I think the Daytonas are 27lbs.

I'm wondering about the Interlagos weight though still. . .


----------



## g60_corrado_91 (Oct 25, 2004)

Yeah, that's true. Hell, my 235/40/17 Hankook Ventus RS-2's weigh 23 or 24lbs which is kind of heavy, but being an extreme performance tire, they have additional support in the sidewall. I guess that's just one more thing I really dislike about the ContiProContacts. I don't understand why automakers can't just charge $500 more per car and put a good tire on the car from the factory such as Conti's DWS for all season use, DW for summer use, etc. Or Bridgestone RE760, etc.


----------



## snobrdrdan (Sep 10, 2008)

g60_corrado_91 said:


> Yeah, that's true. Hell, my 235/40/17 Hankook Ventus RS-2's weigh 23 or 24lbs which is kind of heavy, but being an extreme performance tire, they have additional support in the sidewall. I guess that's just one more thing I really dislike about the ContiProContacts. I don't understand why automakers can't just charge $500 more per car and put a good tire on the car from the factory such as Conti's DWS for all season use, DW for summer use, etc.

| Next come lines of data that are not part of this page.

(** The key holds nothing. *)
Lemma store_new e M L e1 L1 it i :
  items_ok e M L -> held e it i -> live e M (i_key i) = None ->
  items_ok e1 (delete (i_key i) M) L1 -> item_step (fun q => M !! i_key i = Some q) e e1 -> cas_id e1 = cas_id e ->
  (forall p j, M !! i_key i = Some p -> e_mem e !! p = Some j -> kept (delete (i_key i) M) p j e1) ->
  exists e', do_item_link crc32c it e1 = Done 1 e' /\ store_done e M it i e'.
Proof.
  intros Hok Hh Hl Hok1 Hst1 Hca1 Hk1.
  destruct (held_step _ _ _ it i Hh Hst1) as (i1 & Hhi1 & Hbi1); [by eapply held_not_in_table|].
  pose proof (bare_shape _ _ Hbi1) as (_ & _ & Ek & _).
  destruct (do_item_link_ok crc32c drift e1 _ _ it i1 Hok1 Hhi1)
    as (e2 & i2 & Hlk & Hok2 & Hst2 & Hi2 & Hbi2 & Hca2 & _); [by rewrite Ek, lookup_delete_eq|].
  rewrite Ek, insert_delete_eq in Hok2. exists e2. split; [done|]. split; [by eexists|]. split.
  { eapply item_step_trans; [exact Hst1|exact Hst2|by left|]. intros q _ <-. by right. }
  split; [congruence|]. split.
  { exists i2. split; [done|]. rewrite Hbi2. apply bare_link; [done|apply (step_now _ _ _ Hst1)|done]. }
  intros p j Hp Hj. eapply kept_step; [by apply Hk1|exact Hst2| |].
  - intros ->. by eapply (held_not_in_table crc32c drift e M L).
  - intros k' (? & Hk')%lookup_delete_Some. by rewrite lookup_insert_ne.
Qed.

(** The key holds an item, to which [do_item_get] took a reference. *)
Lemma store_over e M L id p j e1 L1 j1 it i :
  items_ok e M L -> held e it i -> M !! i_key i = Some p -> linked_item e id p j -> i_key j = i_key i ->
  0 <= i_refcount j < 65535 -> force_delete (e_scrubber e) = false ->
  items_ok e1 M L1 -> item_step (fun q => M !! i_key i = Some q) e e1 -> linked_item e1 id p j1 ->
  bare j1 = bare (get_ref e j) -> p ∈ L1 id -> cas_id e1 = cas_id e ->
  exists e', (do_item_replace crc32c p it;; do_item_release p) e1 = Done tt e' /\ store_done e M it i e'.
Proof.
  intros Hok Hh HM Hli Hk Hr Hfd Hok1 Hst1 Hli1 Hb1 Hin Hca1.
  assert (M !! i_key i <> Some it) as Hne by (by eapply (held_not_in_table crc32c drift e M L)).
  destruct (held_step _ _ _ it i Hh Hst1) as (i1 & Hhi1 & Hbi1); [done|].
  pose proof (bare_shape _ _ Hbi1) as (_ & _ & Ek & _). pose proof (bare_shape _ _ Hb1) as (_ & _ & Ekj & Erj).
  rewrite get_ref_count in Erj by done.
  assert (i_key (get_ref e j) = i_key j) as Ekg by (unfold get_ref, update_item; by destruct (is_old _ _)).
  destruct (replace_ok e1 M L1 id p j1 it i1 Hok1 Hli1 Hin Hhi1)
    as (e2 & L2 & i2 & Hrun & Hok2 & Hst2 & Hi2 & Hb2 & Hca2 & Hkeep); [congruence|by rewrite (proj2 (proj2 (proj2 (step_now _ _ _ Hst1))))|lia|].
  rewrite Ek in Hok2. exists e2. split; [done|]. split; [by eexists|]. split.
  { eapply item_step_trans; [exact Hst1|exact Hst2|by left|]. intros q _ [->| ->]; [by left|by right]. }
  split; [congruence|]. split.
  { exists i2. split; [done|]. rewrite Hb2. apply bare_link; [done|apply (step_now _ _ _ Hst1)|done]. }
  intros q j' Hq Hj'. replace q with p in * by congruence. rewrite (proj1 Hli) in Hj'. apply (inj Some) in Hj' as <-.
  intros Hnz. destruct Hkeep as (j2 & Hh2 & Hbj2); [lia|]. exists j2.
  assert (i_refcount j2 = i_refcount j) as E.
  { apply bare_shape in Hbj2 as (_ & _ & _ & ->). unfold drop_ref. cbn. rewrite Erj, (proj2 (Z.eqb_neq _ _)) by lia. cbn. lia. }
  split; [apply held_in_use; [done|congruence]|]. split; [|split; [lia|]].
  - by rewrite (bare_body _ _ Hbj2), drop_ref_body, unlink_body, (bare_body _ _ Hb1), get_ref_body.
  - rewrite (proj1 (step_now _ _ _ Hst2)), (proj1 (step_now _ _ _ Hst1)).
    assert (i_time j2 = i_time (get_ref e j)) as ->; [|apply get_ref_time].
    transitivity (i_time j1); [|exact (f_equal i_time Hb1)].
    transitivity (i_time (drop_ref (unlink_item j1))); [exact (f_equal i_time Hbj2)|by rewrite drop_ref_time].
Qed.

(** An access does not make an item dead. *)
Lemma accessed_live e e' i i' :
  dead e i = false -> i_time i <= e_now e -> e_now e' = e_now e -> e_config e' = e_config e ->
  i_exptime i' = i_exptime i -> i_time i' = i_time i \/ i_time i' = e_now e -> dead e' i' = false.
Proof.
  intros Hd Hnow En Ec Ee Ht. unfold dead, flushed, expired in *. rewrite En, Ec, Ee.
  destruct Ht as [-> | ->]; [done|]. apply orb_false_iff in Hd as [Hd ->]. rewrite orb_false_r.
  destruct (oldest_live (e_config e) != 0), (Z.leb_spec (oldest_live (e_config e)) (e_now e)); try done.
  cbn [andb] in *. apply Z.leb_gt in Hd. apply Z.leb_gt. lia.
Qed.

(** The key holds an item that stays; the reference is given back. *)
Lemma store_kept e M id p j e1 L1 j1 k :
  M !! k = Some p -> linked_item e id p j -> 0 <= i_refcount j -> i_time j <= e_now e -> live e M k = Some j ->
  items_ok e1 M L1 -> item_step (fun q => M !! k = Some q) e e1 -> linked_item e1 id p j1 ->
  content (drop_ref j1) = content j -> i_time j1 = i_time j \/ i_time j1 = e_now e -> p ∈ L1 id -> cas_id e1 = cas_id e ->
  exists e', do_item_release p e1 = Done tt e' /\ store_refused e M k e'.
Proof.
  intros HM Hli Hr Hnow Hlive Hok1 Hst1 Hli1 Hc1 Ht Hin Hca.
  destruct (do_item_release_linked crc32c drift e1 M L1 id p j1 Hok1 Hli1) as (e2 & Hrel & Hok2 & Hst2 & Hm2 & Hca2 & _).
  assert (item_step (fun q => M !! k = Some q) e e2) as Hst by (eapply item_step_trans; [exact Hst1|exact Hst2|done|congruence]).
  exists e2. split; [done|]. split; [done|]. split; [congruence|]. split.
  - intros q j' Hq Hj'. replace q with p in * by congruence. rewrite (proj1 Hli) in Hj'. apply (inj Some) in Hj' as <-.
    rewrite Hlive. apply (linked_kept e2 M L1 id p j (drop_ref j1) Hok2 Hin).
    + eapply linked_item_same; [exact Hli1|done|..].
      all: try (unfold drop_ref; by destruct (_ == 0)).
      * apply (step_now _ _ _ Hst2).
      * apply (is_chunk _ _ _ Hst2).
    + exact (f_equal payload Hc1).
    + assert (i_refcount (drop_ref j1) = i_refcount j) as -> by exact (f_equal i_refcount Hc1). lia.
    + rewrite drop_ref_time, (proj1 (step_now _ _ _ Hst)). done.
  - rewrite Hlive. split; [by eexists|]. exists (drop_ref j1). split; [|done]. unfold live in *. rewrite HM in *.
    cbn [mbind option_bind] in *. rewrite Hm2. rewrite (proj1 Hli) in Hlive. cbn [mbind option_bind] in *.
    assert (dead e j = false) as Hd by (by destruct (dead e j)).
    assert (dead e2 (drop_ref j1) = false) as ->; [|done].
    pose proof (step_now _ _ _ Hst) as (En & _ & Ecf & _).
    apply (accessed_live e e2 j); [done|done|done|done|exact (f_equal i_exptime Hc1)|by rewrite drop_ref_time].
Qed.
Lemma kept_trans S S' e e1 M1 e2 M2 p i :
  early e -> item_step S e e1 -> item_step S' e1 e2 -> ~ overdue e i -> kept M1 p i e1 ->
  (forall i1, in_use e1 M1 p i1 -> ~ overdue e1 i1 -> i_refcount i <= i_refcount i1 -> kept M2 p i1 e2) -> kept M2 p i e2.
Proof.
  intros [He1 He2] Hst Hst' Ho H1 H2 Hr. destruct (H1 Hr) as (i1 & Hu1 & Hb1 & Hr1 & Ht1).
  pose proof (proj1 (step_now _ _ _ Hst)) as En. assert (~ overdue e1 i1) as Ho1.
  { unfold overdue in *. rewrite En in *. destruct Ht1 as [->| ->]; [done|]. rewrite u32_small by (unfold TAIL_REPAIR_TIME in *; lia).
    unfold TAIL_REPAIR_TIME. lia. }
  pose proof Hu1 as (_ & _ & _ & _ & _ & Hnz & _).
  destruct (H2 i1 Hu1 Ho1 Hr1 Hnz) as (i2 & Hu2 & Hb2 & Hr2 & Ht2). exists i2. split_and!; [done|congruence|lia|].
  destruct Ht2 as [->|?]; [|by right]. destruct Ht1 as [->|E]; [by left|]. right. by rewrite (proj1 (step_now _ _ _ Hst')).
Qed.

Lemma keeps_trans S S' e M e1 M1 e2 M2 :
  early e -> item_step S e e1 -> item_step S' e1 e2 -> keeps e M e1 M1 -> keeps e1 M1 e2 M2 -> keeps e M e2 M2.
Proof. intros He Hst Hst' H1 H2 p i Hu Ho. eapply kept_trans; [done|exact Hst|exact Hst'|done|by apply H1|auto]. Qed.

(** The items in use are not among those an allocation may take. *)
Lemma in_use_fixed e M p i : in_use e M p i -> ~ overdue e i -> ~ takeable e p.
Proof.
  intros (Hi & _ & Hf & _ & _ & Hr & _) Ho [?|(j & Hj & _ & Hs)]; [done|].
  rewrite Hi in Hj. apply (inj Some) in Hj as <-. by destruct Hs.
Qed.

Lemma room_keeps e M e' M' : room crc32c drift e M e' M' -> keeps e M e' M'.
Proof.
  intros [_ Hst [_ Hsh] _]. eapply keeps_step; [exact Hst|]. intros p i Hu Ho. left. split; [intros [? _]; by eapply in_use_fixed|].
  intros k Hk. destruct (Hsh k p Hk) as [?|(_ & j & Hj & Hs)]; [done|]. destruct Hu as (Hi & _ & _ & _ & _ & Hr & _).
  rewrite Hi in Hj. apply (inj Some) in Hj as <-. by destruct Hs.
Qed.

(** Only the item of the key [k] changes. *)
Lemma key_keeps k e M e' M' :
  item_step (fun q => M !! k = Some q) e e' -> (forall k', k' <> k -> M' !! k' = M !! k') ->
  (forall p i, M !! k = Some p -> e_mem e !! p = Some i -> kept M' p i e') -> keeps e M e' M'.
Proof.
  intros Hst HM Hk. eapply keeps_step; [exact Hst|]. intros p i Hu _.
  destruct (decide (M !! k = Some p)) as [E|E]; [right; by apply Hk; [|apply Hu]|left]. split; [done|].
  intros k' Hk'. rewrite HM; [done|]. congruence.
Qed.
(* ===== verification/DefaultEngine.v ===== *)
(** * The default engine

    The interface of the engine ([engines/default_engine/default_engine.c]):
    virtual buckets, the calls that the server makes, statistics and the
    commands the engine handles itself. *)

From S2P Require Import Prelude Memory Numbers RecordUpdate StateMonad Protocol Packet EngineApi EngineState Assoc Slabs.
From S2P Require Import Items ItemQueues Cache CacheOps CacheCalls.

(** ** Virtual buckets *)

Definition vbucket_state_active : Z := 1.
Definition vbucket_state_replica : Z := 2.
Definition vbucket_state_pending : Z := 3.
Definition vbucket_state_dead : Z := 4.

Definition valid_vbucket_state (state : Z) : bool :=
  (state == vbucket_state_active) || (state == vbucket_state_replica) ||
  (state == vbucket_state_pending) || (state == vbucket_state_dead).

(** The state is a signed bit-field of two bits in the low bits of a byte. *)
Definition set_vbucket_state (vbid to : Z) : E unit :=
  modify (fun e => e <| vbucket_infos := fun v =>
    if v == vbid then Z.lor (Z.land (vbucket_infos e v) (Z.lnot 3)) (Z.land to 3)
    else vbucket_infos e v |>).

(** The bit-field is widened to the type of the state. *)
Definition vbucket_state (e : default_engine) (vbid : Z) : Z := u32 (swrap 2 (vbucket_infos e vbid)).

Definition get_vbucket_state (vbid : Z) : E Z := gets (fun e => vbucket_state e vbid).

Definition handled_vbucket (e : default_engine) (vbid : Z) : bool :=
  ignore_vbucket (e_config e) || (vbucket_state e vbid == vbucket_state_active).

(** [VBUCKET_GUARD] *)
Definition vbucket_guard {A} (vbid : Z) (bad : ENGINE_ERROR_CODE -> A) (m : E A) : E A :=
  e <- the_engine;;
  if negb (handled_vbucket e vbid) then ret (bad ENGINE_NOT_MY_VBUCKET) else m.

(** ** Setting up *)

(** [default_engine_constructor]: the fields of the engine; table, memory, CAS
    counter, clock and allocator are the process's. *)
Definition default_engine_constructor (id : Z) : E unit :=
  modify (fun e => mk_engine (e_mem e) (e_assoc e)
    (mk_slabs (replicate (Z.to_nat MAX_NUMBER_OF_SLAB_CLASSES) (mk_slabclass 0 0 [] 0 0 0 [] 0 0))
       0 0 0 0 0 0 [] 0)
    (mk_items (replicate (Z.to_nat POWER_LARGEST) 0) (replicate (Z.to_nat POWER_LARGEST) 0)
       (replicate (Z.to_nat POWER_LARGEST) (mk_itemstats 0 0 0 0 0 0))
       (replicate (Z.to_nat POWER_LARGEST) 0))
    (mk_config true 0 true (64 * 1024 * 1024) false 5 4 48 (1024 * 1024) false false 0 None)
    (mk_engine_stats 0 0 0 0 0) (mk_scrubber 0 0 0 0 false false) (fun _ => 0) id
    (cas_id e) (e_now e) (e_pages e) (e_grants e) (e_evicting e)).
Lemma zero_flow_identity_witness :
  exists r,
    pressure_drop_pipe 1050 0.002 0 0.01905 10 default_k (Some []) = Ok r
    /\ pd_Q_m3s r = 0 /\ pd_velocity_m_s r = 0 /\ pd_Re r = 0
    /\ pd_friction_factor r = 0 /\ pd_friction_loss_Pa r = 0
    /\ pd_minor_loss_Pa r = 0 /\ pd_total_loss_Pa r = 0
    /\ pd_total_loss_psi r = 0.
Proof.
  apply (zero_flow_identity 1050 0.002 0.01905 10 default_k (Some []));
    try (unfold ordinary; lra).
  right. reflexivity.
Defined.

(** C10.  The zero-flow shortcut does not skip the fittings: with a
    diameter of ordinary magnitude, a length that is not negative, [Q = 0]
    and a fittings list that names something outside the catalog, the call
    raises [KeyError] (UnknownFitting) and returns nothing. *)
Theorem zero_flow_checks_fittings (rho mu d L k : R) (fs : list string) :
  ordinary d -> 0 <= L ->
  (exists f, f ∈ fs /\ STANDARD_FITTING_K !! f = None) ->
  raises is_UnknownFitting (pressure_drop_pipe rho mu 0 d L k (Some fs))
  /\ ~ returns (pressure_drop_pipe rho mu 0 d L k (Some fs)).
Proof.
  intros Hd HL Hbad. apply ordinary_pos in Hd.
  rewrite pressure_drop_pipe_body by lra. cbv zeta.
  assert (Hv : 0 / area d = 0) by (unfold Rdiv; ring).
  rewrite Hv.
  destruct (decide (0 < 0)) as [? | _]; [lra |].
  cbn [Py.bind].
  assert (Htruthy : Py.truthy (Some fs) = true).
  { destruct Hbad as [f [Hin _]]. destruct fs; [inversion Hin | reflexivity]. }
  rewrite Htruthy.
  destruct (minor_loss_coeffs_unknown fs Hbad) as (f & _ & _ & ->).
  cbn [Py.bind]. split.
  - apply raises_Raise. reflexivity.
  - intros [a Ha]. discriminate Ha.
Qed.

Lemma zero_flow_checks_fittings_witness :
  raises is_UnknownFitting
    (pressure_drop_pipe 1050 0.002 0 0.01905 10 default_k
       (Some ["gate_valve"; "not_a_real_fitting"]%string)).
Proof.
  apply (zero_flow_checks_fittings 1050 0.002 0.01905 10 default_k
           ["gate_valve"; "not_a_real_fitting"]%string);
    try (unfold ordinary; lra).
  exists "not_a_real_fitting"%string. split.
  - apply elem_of_cons. right. apply elem_of_cons. left. reflexivity.
  - apply lookup_not_a_real_fitting.
Defined.

(* ===================================================================== *)
(** * Inverse solver: exits that never reach the loop                     *)
(* ===================================================================== *)

(** C2 (what the code does).  Without driving pressure the function
    returns at once and raises nothing, but what comes back is the bare
    float [0.0], not the zero-flow record: the caller in [main] that
    subscripts the result with ['Q_lpm'] gets a [TypeError]. *)
Theorem flow_from_pump_pressure_no_pressure (rho mu d L pump_deltaP_pa k : R)
    (fittings : option (list string)) (tol : R) (maxiter : Z) :
  pump_deltaP_pa <= 0 ->
  let res := flow_from_pump_pressure rho mu d L pump_deltaP_pa k fittings
               tol maxiter in
  res = Ok (RetFloat 0)
  /\ res <> Ok (RetDict zero_flow_estimate)
  /\ (let* r := res in flow_getitem r "Q_lpm") = Raise TypeError.
Proof.
  intros H res. subst res. unfold flow_from_pump_pressure.
  destruct (decide (pump_deltaP_pa <= 0)) as [_ | ?]; [| contradiction].
  split; [reflexivity | split; [discriminate | reflexivity]].
Qed.

Lemma flow_from_pump_pressure_no_pressure_witness :
  flow_from_pump_pressure 1050 0.002 0.01905 10 0 default_k None
    default_tol default_maxiter = Ok (RetFloat 0).
Proof.
  apply (flow_from_pump_pressure_no_pressure 1050 0.002 0.01905 10 0
           default_k None default_tol default_maxiter).
  lra.
Defined.

Lemma seed_velocity_zero_length (rho d pump_deltaP_pa : R) :
  seed_velocity rho d 0 pump_deltaP_pa 0 = Raise ZeroDivisionError.
Proof.
  unfold seed_velocity, Py.div.
  destruct (decide (d = 0)) as [_ | Hd]; [reflexivity |].
  cbn [Py.bind].
  destruct (decide (rho * (0.02 * (0 / d) + 0) = 0)) as [_ | Hn];
    [reflexivity |].
  exfalso. apply Hn. unfold Rdiv. ring.
Qed.

(** C4 (what the code does).  A pipe of length 0 without fittings makes
    the energy-balance denominator [rho * (f * (L/d) + K_total)] vanish
    whatever [f] is.  The guard that raises [RuntimeError] sits inside the
    loop; the initial guess divides by the same denominator before the loop
    and the call ends in [ZeroDivisionError], which is not a NumericalError. *)
Theorem flow_from_pump_pressure_zero_denominator (rho mu d pump_deltaP_pa k : R)
    (fittings : option (list string)) (tol : R) (maxiter : Z) :
  0 < pump_deltaP_pa ->
  Py.truthy fittings = false ->
  let res := flow_from_pump_pressure rho mu d 0 pump_deltaP_pa k fittings
               tol maxiter in
  res = Raise ZeroDivisionError /\ ~ raises is_NumericalError res.
Proof.
  intros HP Hf res. subst res. unfold flow_from_pump_pressure.
  destruct (decide (pump_deltaP_pa <= 0)) as [? | _]; [lra |].
  rewrite Hf. cbn [Py.bind]. rewrite seed_velocity_zero_length. cbn [Py.bind].
  split; [reflexivity |].
  intros [e [He Hk]]. inversion He; subst e. discriminate Hk.
Qed.

Lemma flow_from_pump_pressure_zero_denominator_witness :
  flow_from_pump_pressure 1050 0.002 0.01905 0 1000 default_k None
    default_tol default_maxiter = Raise ZeroDivisionError.
Proof.
  apply (flow_from_pump_pressure_zero_denominator 1050 0.002 0.01905 1000
           default_k None default_tol default_maxiter).
  - lra.
  - reflexivity.
Defined.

Or Bridgestone RE760, etc.


Yup...that was one of my plans with this car.....trade in the stock Conti tires and upgrade to the DWS's

They offered me $50/tire to trade them in & they're brand new....not even worth it at that point. Just keep them for turn in/trade in/sell it, whatever....you know?


----------



## g60_corrado_91 (Oct 25, 2004)

Yeah, that's just throwing out money if you do it. Are they the factory 17's? I'd say sell them and get a set of nice 18's or 19's, but I really regretted trading my first set of Classix. Maybe just take the tires off brand new, sell them, then get the 18's or 19's and use the money from the ContiPros to buy winter tires for the OEM 17's? 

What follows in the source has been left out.